En algún momento de su formación, luego de dejar atrás las sagas juveniles, Verónica Florez se dio cuenta de que la mayoría de sus referentes eran hombres. La carga académica no incluía muchas mujeres venezolanas. Tiempo después de graduarse le sorprendería que, por ejemplo, nunca le mandaron a leer a Ana Teresa Torres.

Su tesis, por cierto, sería sobre otra autora venezolana: Carolina Lozada.

El caso es que en la universidad, en un seminario con un profesor que “sí hacía una buena selección de textos”, descubrió a Samanta Schweblin. Después, en un taller en Círculo Amarillo, leyó a Pilar Quintana. Todo esto al tiempo de que ya era consciente de que una mujer como Mariana Enríquez se estaba convirtiendo en una verdadera rockstar literaria, mientras Mónica Ojeada empezaba a escandalizar lectores de diferentes partes del mundo. Muchas mujeres escritoras, talentosas, exitosas, que acaparan atención.

Un sueño.

Jacobo Villalobos, en cuyo taller ella también estaba participando, le dijo que se estaba dando cuenta de que entre las jóvenes venezolanas estaba pasando algo similar. No que estuvieran ganando premios internacionales, facturando y acumulando reconocimiento (ojalá), eso no, al menos todavía no, sino que estaban abordando cierto tipo de tópicos, escribiendo con fiereza. Y eran varias. Así que le propuso a Andrea, Verónica y Natasha hacer una compilación.

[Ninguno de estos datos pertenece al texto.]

(** * Student portal: scoring, dashboard status and login sequence

    A shallow embedding of the local logic of the student application:
    - [ExamRoom]: [handleSelectOption], [calculateScore] and the question
      flattening of [initExam] (components/StudentExamRoom.tsx);
    - [Dashboard]: [getTestStatus] and the four status lists of the
      student dashboard;
    - [App]: [fetchRole] and [handleLoginSuccess] of the application shell;
    - [ExamFlow]: navigation between questions, the progress value and
      [handleSubmit] of the exam room;
    - [DashboardData]: [getTimeUntil], [fetchData] and the screen choice of
      the dashboard;
    - [Shell]: [extractRoleFromAppUser], the role queries, the auth
      listener, the periodic session check, [initAuth] and the screen
      choice of the application shell;
    - [Layout]: the views of the student layout.

    JavaScript values are modelled as the code uses them: [undefined] and
    [null] as [None], Numbers that hold counts as [Z], the one Number that
    goes through a division as an IEEE 754 binary64 value ([spec_float]),
    the [answers] object as a finite map from question id to option id,
    arrays as lists. *)

From Stdlib Require Import ZArith Bool SpecFloat Lia Sorted.
From stdpp Require Import gmap strings list pretty.

Open Scope Z_scope.

(** ** JavaScript helpers *)

Module JS.

(** Binary64 arithmetic, from the Standard Library's specification of
    IEEE 754 (round to nearest, ties to even). *)
Definition prec : Z := 53.
Definition emax : Z := 1024.

Definition Number : Type := spec_float.

(** An integer literal or an integer-valued variable read as a Number
    (exact below 2^53). *)
Definition of_Z (n : Z) : Number := binary_normalize prec emax n 0 false.

Definition div : Number -> Number -> Number := SFdiv prec emax.
Definition mul : Number -> Number -> Number := SFmul prec emax.

(** floor(x + 1/2) of the finite value (-1)^s * m * 2^e, computed
    exactly on integers. *)
Definition floor_plus_half (s : bool) (m : positive) (e : Z) : Z :=
  let v := if s then Z.neg m else Z.pos m in
  if 0 <=? e then v * 2 ^ e
  else (2 * v + 2 ^ (- e)) / 2 ^ (1 - e).

(** [Math.round]: the closest integer, ties towards +infinity; NaN,
    infinities and zeros are returned unchanged, and a negative input
    that rounds to zero gives -0. *)
Definition Math_round (x : Number) : Number :=
  match x with
  | S754_finite s m e => binary_normalize prec emax (floor_plus_half s m e) 0 s
  | _ => x
  end.

(** [x || d] on a possibly missing string: null, undefined and the empty
    string are falsy. *)
Definition or_string (x : option string) (d : string) : string :=
  match x with
  | Some s => if bool_decide (s = "") then d else s
  | None => d
  end.

(** [x || null] on a possibly missing string. *)
Definition or_null (x : option string) : option string :=
  match x with
  | Some s => if bool_decide (s = "") then None else Some s
  | None => None
  end.

(** [x != null]. *)
Definition not_nullish {A} (x : option A) : bool :=
  match x with Some _ => true | None => false end.

(** [x === y] on values that are a string or undefined. *)
Definition strict_eq (x y : option string) : bool := bool_decide (x = y).

(** [a - b] on Numbers that are integers or undefined: undefined
    converts to NaN, written [None]. *)
Definition minus (a b : option Z) : option Z :=
  match a, b with
  | Some x, Some y => Some (x - y)
  | _, _ => None
  end.

(** [a < b] and [a > b] on time values; false when one side is NaN. *)
Definition lt (a b : option Z) : bool :=
  match a, b with
  | Some x, Some y => x <? y
  | _, _ => false
  end.

Definition gt (a b : option Z) : bool := lt b a.

(** [Array.prototype.sort] with a comparator. The comparator's result
    is read as the language prescribes: NaN counts as +0, and only a
    positive result puts the second argument first. The sort is stable,
    modelled by insertion from the right. *)
Definition goes_after (v : option Z) : bool :=
  match v with
  | Some z => 0 <? z
  | None => false
  end.

Fixpoint sort_insert {A} (cmp : A -> A -> option Z) (x : A) (l : list A) : list A :=
  match l with
  | [] => [x]
  | y :: ys => if goes_after (cmp x y) then y :: sort_insert cmp x ys
               else x :: y :: ys
  end.

Definition sort {A} (cmp : A -> A -> option Z) (l : list A) : list A :=
  foldr (sort_insert cmp) [] l.

(** [Array.prototype.some]. *)
Definition some {A} (p : A -> bool) (l : list A) : bool := existsb p l.

(** A call that returns a value or throws. *)
Inductive outcome (A : Type) : Type :=
| Returned (a : A)
| Thrown.
Arguments Returned {A} a.
Arguments Thrown {A}.

(** [Array.prototype.map] with a callback that may throw: the first
    exception aborts the traversal. *)
Fixpoint map_throwing {A B} (f : A -> outcome B) (l : list A) : outcome (list B) :=
  match l with
  | [] => Returned []
  | x :: xs =>
      match f x with
      | Thrown => Thrown
      | Returned y =>
          match map_throwing f xs with
          | Thrown => Thrown
          | Returned ys => Returned (y :: ys)
          end
      end
  end.

End JS.

(** ** The exam room *)

Module ExamRoom.

(** question_options(id, content, key, is_correct) *)
Record QuestionOption : Type := {
  o_id : string;
  o_content : string;
  o_key : option string;
  o_is_correct : bool
}.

Al inicio, fueron las dudas y el descreimiento, asentado en desencantos pasados. Pero el entusiasmo de Jacobo, que es contemporáneo con ellas, empezó a resultar contagioso.

Y en el grupo de WhatsApp en el que estaban las tres, poco a poco fueron sumándose más autoras. Hasta que un día pasó: les pidieron sus fotos de autoras y les enviaron un contrato con sus nombres.

Así nació Feroces, una compilación de jóvenes autoras venezolanas, que recoge parte de lo que se está haciendo en la ficción breve del país.

“Hubo, sí, una curaduría, pero al mismo tiempo fue un proceso muy orgánico en el cual las autoras, con su propia literatura, prácticamente se manifestaron a sí mismas”, le declaró Jacobo a Jordan Flores, de El Diario.

Como en toda compilación se muestra solo una parte de lo que está sucediendo, pero en este caso se trata de una parte particular, pues la conforman autoras que, algunas, estaban por ahí, creciendo como cactus solitarios en el desierto, que quizá ahora encontraron un grupo con el cuál echar raíces.

¿Cuántos narradores —jóvenes y no jóvenes, de mayorías y de minorías, de ficción y de no ficción, de historias breves y largas— hay en la Venezuela desértica de oportunidades esperando encontrar su propio grupo de amigos con los que compartir esos logros: con quienes sentirse reconocidos? ¿Cuántos hay esperando un paraguas para cuando arrecien las lluvias?

¿Cuántos que nunca, jamás, serán descubiertos?

¿Cuántos que nunca se animarán a descubrirse?

Al menos, hoy día hay otro paraguas abriéndose hacia su propio espacio, cubriendo a sus nuevos autores y autoras. Andrea Leal y Verónica Flores lideran Gato negro y han ido adquiriendo experiencia en la producción cultural. O lo que es lo mismo: en crear lazos y generar espacios.

Porque Andrea, luego de sentirse decepcionada a los 16 años porque sus textos no estaban a la altura de una Clarice Lispector, llegó a una conclusión: que como autora debe creer en su obra, que quien debe estar orgullosa es ella misma; que mucho está dicho y mucho está escrito, pero que ella tiene su propia voz. Y hay gente que está dispuesta a leerla.